Editor's Note: Melissa Harris-Perry wrote the following appreciation of Elizabeth Edwards in May 2009. We resurface it on the occasion of Edwards's death.
I admit it. I was a John Edwards supporter.
Having attended college and graduate school in North Carolina, the Tarheel state offered opportunities for my first involvement in political campaigns. In 1998 I posted fliers and stuffed envelopes for Edwards's Senate campaign.
Early in 2006 I believed that Edwards had a real opportunity to win the Democratic presidential nomination. I suspected Obama had an insufficient ground organization to effectively challenge Clinton. (Hilarious in hindsight, I know.) I also suspected that Hillary was too polarizing and off-message to win. (I was a little closer on that prediction.) Edwards was my early pick, in part because he is a charming, white Southerner and whenever the Democrats had managed to win in the modern era it was with this kind of candidate: think Jimmy Carter and Bill Clinton.
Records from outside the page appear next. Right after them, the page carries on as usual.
(** * hyperfade: time-based ephemeral records

    A shallow embedding of the lifecycle core of hyperfade
    (lib/time.js, lib/meta.js, lib/gc.js, lib/auto-gc.js and
    lib/hyperdrive-adapter.js) together with the properties its
    specification states about it.

    Conventions of the embedding:
    - a JavaScript number is [Finite z] for an integer number of
      milliseconds, or one of the three non-finite values;
    - a JavaScript string is the list of its UTF-16 code units, so that
      [length] is the [.length] of the source;
    - an [async] function is modelled by its settled outcome: [Ok] is a
      fulfilled promise, [Throw] a rejected one; awaits are sequential;
      the runs that the scheduler starts and does not await settle as
      events of their own;
    - mutable closure variables and external collaborators are threaded
      explicitly as state. *)

From Stdlib Require Import ZArith NArith List String Ascii Bool Lia Sorted.
From stdpp Require Import base gmap.
Import ListNotations.
Open Scope Z_scope.

(** ** JavaScript values *)

Definition jsstring := list N.

Definition str (s : string) : jsstring :=
  map N_of_ascii (list_ascii_of_string s).

Inductive number :=
| Finite (z : Z)
| NaN
| PosInf
| NegInf.

Inductive value :=
| VUndefined
| VNull
| VBool (b : bool)
| VNum (n : number)
| VStr (s : jsstring)
| VObject.
(** * Energen calculator scripts: the per-unit service cost model

    A shallow embedding of the pricing logic that the Python scripts of
    the repository share: the kW normalisation and the kW-range
    classifiers, the per-visit totals of the service lookup tables, the
    settings getters, the batch aggregator with its retry loop, and the
    option-year escalation.

    Conventions of the embedding.
    - Python numbers (int and float alike) are exact rationals [Q]; the
      rounding of binary64 is not modelled.  The values [float()] can
      produce beyond the rationals (the infinities and NaN) are kept, as
      [pyfloat].
    - Python strings are [string]s of ASCII characters.
    - A function that can raise returns [pyres]: [Ret v] or [Raise e].
    - A dict is a [gmap] keyed by strings. *)

From Stdlib Require Import QArith Qround Qpower Lqa ZArith Lia String Ascii List Permutation.
From stdpp Require Import gmap strings list pretty.

Import ListNotations.

(** ** Exceptions and results *)

Inductive exn : Type :=
| KeyError (key : string)
| ValueError (arg : string)
| TypeError (what : string)
| AttributeError (name : string)
| JSONDecodeError
| RequestException (msg : string).

Inductive pyres (A : Type) : Type :=
| Ret (a : A)
| Raise (e : exn).

Arguments Ret {A} a.
Arguments Raise {A} e.

#[global] Instance pyres_ret : MRet pyres := fun A a => Ret a.

#[global] Instance pyres_bind : MBind pyres := fun A B k m =>
  match m with
  | Ret a => k a
  | Raise e => Raise e
  end.

Definition raises {A : Type} (m : pyres A) : Prop :=
  exists e, m = Raise e.

(** ** Numbers *)

(** What a Python float can hold: a number, an infinity, or NaN. *)
Inductive pyfloat : Type :=
| Fin (q : Q)
| PosInf
| NegInf
| NaN.

(** [a <= b] on floats; every comparison with NaN is false. *)
Definition fle (a b : pyfloat) : bool :=
  match a, b with
  | NaN, _ | _, NaN => false
  | NegInf, _ => true
  | _, PosInf => true
  | Fin x, Fin y => Qle_bool x y
  | PosInf, _ => false
  | _, NegInf => false
  end.

(** [a > b] on floats. *)
Definition fgt (a b : pyfloat) : bool :=
  match a, b with
  | NaN, _ | _, NaN => false
  | PosInf, PosInf => false
  | PosInf, _ => true
  | _, PosInf => false
  | NegInf, _ => false
  | _, NegInf => true
  | Fin x, Fin y => negb (Qle_bool x y)
  end.

Definition Qsign (q : Q) : comparison := (0 ?= q)%Q.

Definition fmul (a b : pyfloat) : pyfloat :=
  match a, b with
  | NaN, _ | _, NaN => NaN
  | Fin x, Fin y => Fin (x * y)
  | Fin x, PosInf | PosInf, Fin x =>
      match Qsign x with Lt => PosInf | Gt => NegInf | Eq => NaN end
  | Fin x, NegInf | NegInf, Fin x =>
      match Qsign x with Lt => NegInf | Gt => PosInf | Eq => NaN end
  | PosInf, PosInf | NegInf, NegInf => PosInf
  | PosInf, NegInf | NegInf, PosInf => NegInf
  end.

Definition fadd (a b : pyfloat) : pyfloat :=
  match a, b with
  | NaN, _ | _, NaN => NaN
  | Fin x, Fin y => Fin (x + y)
  | PosInf, NegInf | NegInf, PosInf => NaN
  | PosInf, _ | _, PosInf => PosInf
  | NegInf, _ | _, NegInf => NegInf
  end.

(** Equality of floats as numbers: [Qeq] on the finite ones.  NaN is
    related to itself here, since the relation compares results of the
    model, not Python's [==]. *)
Definition feq (a b : pyfloat) : Prop :=
  match a, b with
  | Fin x, Fin y => (x == y)%Q
  | PosInf, PosInf | NegInf, NegInf | NaN, NaN => True
  | _, _ => False
  end.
In assessing his electability I counted Elizabeth Edwards among John's greatest political assets. Elizabeth is smart, tough and unafraid of political engagement. And her personal biography made John much more likeable. Elizabeth was the mother who supported her husband's turn to politics after the tragic death of her son. Elizabeth was the woman who chose, in the face of this tragedy, to have more children much later than she had planned. To do this Elizabeth endured fertility treatments and the side effects that accompany them. Then Elizabeth was diagnosed with breast cancer. Hers is a compelling narrative shared, in parts, by many contemporary women. Hers is a story that resonates with women across partisan differences.
And John loved her.
Yes, he indulged in expensive haircuts. Yes, he seemed a little too slick and too sappy at the same time. Yes, his message was a bit one-note. But he loved a smart, funny, intense woman who gained weight and lost her breasts. John's love and admiration for Elizabeth was among his most interesting personality traits. So campaign funds misappropriation aside, when John Edwards's affair was revealed it was more than a routine ethical breach. It wiped away one of the things that had anchored him as a compelling public figure.
It was for these reasons that I followed Elizabeth Edwards's return to public life last week. She was vilified by some and pitied by others. But more than the personal details of her estrangement, Elizabeth Edwards represents a broader problem of the role of women in American politics. I get the sense that Elizabeth is as angry about being cheated politically as much as being cheated on personally.
Elizabeth Edwards was relying on John to make a space for her political work, a way for her ability to impact policy and a forum for her to use her political voice. When John was silenced she was too. She is trying to reclaim her voice and space in public life.
Far too many women still find that the path to political prominence and influence relies on their intimate relationships with men. Many educated, aggressive, public-minded women have found their way to political influence by being the daughter or wife of a powerful man. This remains true even in this moment of seeming unprecedented political achievement by women. Nancy Pelosi is the first female Speaker of the House, but she is also the daughter of a powerful Democratic mayor. Hillary Rodham Clinton put 18 million cracks in the political glass ceiling, but her political career rests firmly on the shoulders of her past-president husband. Even Caroline Kennedy's new political relevance this election cycle was firmly rooted in the biographies of her family's men.
I don't mean to diminish the qualifications or capacity of these women. Quite the opposite; I believe the real tragedy is that many women who are deeply capable and superb potential leaders end up withering in the shadow of men rather than making independent contributions.
When political women rely on political men they are vulnerable to men's choices, particularly their personal and sexual choices. For years I was thinking of Elizabeth as a political resource for her husband, all the time forgetting she was a political resource for the nation. The point was not how Elizabeth helped John get elected, but why it wasn't Elizabeth all along running for office herself.
I am tired of seeing women's political achievement as an adjunct to that of the men in their lives. One of the critical tasks we face as a nation is unclogging the political pipeline to allow women's talent to flow more freely. That commitment is why I am proud to be associated with the Center for American Women and Politics here in New Jersey, which is actively working to prepare women to run for political office.
For Mother's Day I think I'll make a donation to EMILY's list… in Elizabeth Edwards name.